Methods: Using the 2000-2012 Kids’ Inpatient Databases, we identified hospital discharges associated with a primary diagnosis or procedure within the pediatric plastic surgeon’s scope of practice: cleft lip and palate, craniosynostosis, congenital hand or chest anomalies, vascular malformations, and soft tissue flap or facial fracture procedures. The primary outcomes were the frequency of discharges and associated hospital charges. Regression models were used to test for significance in trends while accounting for changes in the U.S. pediatric population.
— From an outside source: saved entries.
(** * Comparative review analytics: sentiment classification, period
      statistics and period comparison

    A shallow embedding of [src/sentiment_analyzer.py],
    [src/data_processor.py], [src/data_analyzer.py] and the comparison
    endpoint of [src/api.py].

    Conventions of the embedding.
    - Python floats are exact rationals ([Q]); the two special values the
      code can produce, [float('inf')] and [nan], are explicit
      constructors of [pyfloat].  A missing cell (NaN / None) of a pandas
      column is [None].
    - A [DataFrame] is the list of its rows in positional order, each with
      its index label, plus one presence flag per optional column.
    - Code that mutates the frame it was handed returns the caller's
      frame after the call next to its result.
    - An exception is a [Raise] outcome. *)

From Stdlib Require Import ZArith QArith Qround Qabs Lqa Lia List String Ascii Bool Permutation.
From stdpp Require Import gmap strings list.

Local Open Scope Z_scope.
Local Open Scope string_scope.
Local Open Scope list_scope.

(* ================================================================== *)
(** * Python values *)
(* ================================================================== *)

(** A Python [float]: a finite number, [float('inf')] or [nan]. *)
Inductive pyfloat : Type :=
| Fin (q : Q)
| PInf
| NaN.

(** The values a caller can hand to [analyze_text]. *)
Inductive pyvalue : Type :=
| PyNone
| PyStr (s : string)
| PyInt (z : Z)
| PyFloat (x : pyfloat)
| PyBool (b : bool).

(** Exceptions that the modelled code can raise. *)
Inductive exn : Type :=
| KeyError
| ValueError
| AttributeError
| Exception.

Inductive Outcome (A : Type) : Type :=
| Ok (a : A)
| Raise (e : exn).
Arguments Ok {A} a.
Arguments Raise {A} e.

(** Sequencing: the first exception ends the computation. *)
#[global] Instance Outcome_bind : MBind Outcome :=
  fun A B k m =>
    match m with
    | Ok a => k a
    | Raise e => Raise e
    end.

(** ** Float comparisons: every comparison with [nan] is false. *)

Definition Qltb (a b : Q) : bool := negb (Qle_bool b a).

Definition fgt (x : pyfloat) (c : Q) : bool :=
  match x with
  | Fin q => Qltb c q
  | PInf => true
  | NaN => false
  end.

Definition flt (x : pyfloat) (c : Q) : bool :=
  match x with
  | Fin q => Qltb q c
  | PInf => false
  | NaN => false
  end.

Definition fge (x : pyfloat) (c : Q) : bool :=
  match x with
  | Fin q => Qle_bool c q
  | PInf => true
  | NaN => false
  end.

Definition fle (x : pyfloat) (c : Q) : bool :=
  match x with
  | Fin q => Qle_bool q c
  | PInf => false
  | NaN => false
  end.

(** [a - b]; [inf - inf] is [nan]. *)
Definition fsub (a b : pyfloat) : pyfloat :=
  match a, b with
  | Fin x, Fin y => Fin (x - y)
  | NaN, _ | _, NaN => NaN
  | PInf, Fin _ => PInf
  | PInf, PInf => NaN
  | Fin _, PInf => NaN (* -inf never reaches a comparison in the code *)
  end.

(** [x * c] for a positive constant [c]. *)
Definition fscale (x : pyfloat) (c : Q) : pyfloat :=
  match x with
  | Fin q => Fin (q * c)
  | PInf => PInf
  | NaN => NaN
  end.

(** ** [round(x, ndigits)]: round half to even on the decimal scale,
    applied to the exact value. *)

Definition round_half_even (x : Q) : Z :=
  let f := Qfloor x in
  let r := (x - inject_Z f)%Q in
  match Qcompare r (1 # 2) with
  | Lt => f
  | Gt => f + 1
  | Eq => if Z.even f then f else f + 1
  end.

Definition pow10 (n : nat) : Q := inject_Z (10 ^ Z.of_nat n).

Definition round_q (x : Q) (ndigits : nat) : Q :=
  (inject_Z (round_half_even (x * pow10 ndigits)) / pow10 ndigits)%Q.

Definition py_round (x : pyfloat) (ndigits : nat) : pyfloat :=
  match x with
  | Fin q => Fin (round_q q ndigits)
  | PInf => PInf
  | NaN => NaN
  end.

(** ** Strings *)

Definition lower_ascii (c : ascii) : ascii :=
  let n := nat_of_ascii c in
  if (65 <=? n)%nat && (n <=? 90)%nat then ascii_of_nat (n + 32) else c.

(** [s.lower()] *)
Fixpoint lower (s : string) : string :=
  match s with
  | EmptyString => EmptyString
  | String c s' => String (lower_ascii c) (lower s')
  end.

(** [c.isspace()] on the ASCII range: tab, LF, VT, FF, CR, FS, GS, RS, US
    and space. *)
Definition isspace (c : ascii) : bool :=
  let n := nat_of_ascii c in
  ((9 <=? n)%nat && (n <=? 13)%nat) || ((28 <=? n)%nat && (n <=? 32)%nat).

Fixpoint lstrip (s : string) : string :=
  match s with
  | EmptyString => EmptyString
  | String c s' => if isspace c then lstrip s' else s
  end.

Definition rev_string (s : string) : string :=
  string_of_list_ascii (List.rev (list_ascii_of_string s)).

(** [s.strip()] *)
Definition strip (s : string) : string :=
  rev_string (lstrip (rev_string (lstrip s))).

(** [s.split()]: maximal runs of non-whitespace characters. [cur] is the
    token being read, reversed. *)
Fixpoint split_ws (cur : list ascii) (s : string) : list string :=
  let flush :=
    match cur with
    | [] => []
    | _ => [string_of_list_ascii (List.rev cur)]
    end in
  match s with
  | EmptyString => flush
  | String c s' =>
      if isspace c then flush ++ split_ws [] s'
      else split_ws (c :: cur) s'
  end.

Definition split (s : string) : list string := split_ws [] s.

(* ================================================================== *)
(** * Records and frames *)
(* ================================================================== *)

(** Nanoseconds in a day; a [Timestamp] counts nanoseconds since the
    epoch, as [datetime64[ns]] does. *)
Definition NS_PER_DAY : Z := 86400 * 1000000000.

(** One cell of the [Date] column: a raw value that was not parsed yet,
    a timestamp, or [NaT]. *)
Inductive DateCell : Type :=
| DateStr (s : string)
| Timestamp (ns : Z)
| NaT.

Record Row : Type := mkRow {
  Country : option string;
  Rating : option Q;
  Date : DateCell;
  Version : option string;
  Title : option string;
  Content : option string;
  sentiment_label : option string;
  sentiment_score : option Q
}.

(** [c in df.columns] for the optional columns; [Date] is always there.
    The cells of a column that is not there are [None]. *)
Record Columns : Type := mkColumns {
  has_Country : bool;
  has_Rating : bool;
  has_Version : bool;
  has_Title : bool;
  has_Content : bool;
  has_sentiment_label : bool;
  has_sentiment_score : bool
}.

Record DataFrame : Type := mkFrame {
  columns : Columns;
  rows : list (Z * Row)
}.

(** [df.empty] *)
Definition empty (df : DataFrame) : bool :=
  match rows df with [] => true | _ => false end.

(** [len(df)] *)
Definition len (df : DataFrame) : nat := length (rows df).

(** [df.index] *)
Definition index (df : DataFrame) : list Z := map fst (rows df).

Definition with_rows (df : DataFrame) (rs : list (Z * Row)) : DataFrame :=
  {| columns := columns df; rows := rs |}.

Definition set_Date (d : DateCell) (r : Row) : Row :=
  {| Country := Country r; Rating := Rating r; Date := d;
     Version := Version r; Title := Title r; Content := Content r;
     sentiment_label := sentiment_label r;
     sentiment_score := sentiment_score r |}.

(** [pd.api.types.is_datetime64_dtype(df['Date'])]: the column holds
    timestamps and [NaT] only. *)
Definition is_datetime_cell (d : DateCell) : bool :=
  match d with DateStr _ => false | _ => true end.

Definition is_datetime64_dtype (df : DataFrame) : bool :=
  forallb (fun ir => is_datetime_cell (Date (snd ir))) (rows df).

Definition notna_date (d : DateCell) : bool :=
  match d with Timestamp _ => true | _ => false end.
Results: The final sample included 310,513 discharges between 2000 and 2012. During the study, there was a 16% increase in pediatric plastic surgery-related discharges (2000=56,389 vs 2012=67,054, p <0.001) and a 2.83-fold increase in mean, hospital charges per encounter (2000=$27,216 vs 2012=$77,032, p <0.001). The greatest growth was for vascular malformations (+76%; p <0.001), congenital chest anomalies (+61%; p <0.001), and craniosynostosis (+38%; p <0.001), while the greatest decline was for facial fracture procedures (-41%; p <0.001). The greatest growth in charges were for vascular malformations (+3.48-fold; p <0.001) and congenital hand (+3.22-fold; p <0.001). Dedicated children’s hospitals experienced a 2.1-fold increase in discharges overall with growth noted in all areas.
Conclusion: Plastic surgeons are playing a growing role in the care of pediatric patients across the United States, especially at dedicated children’s hospitals.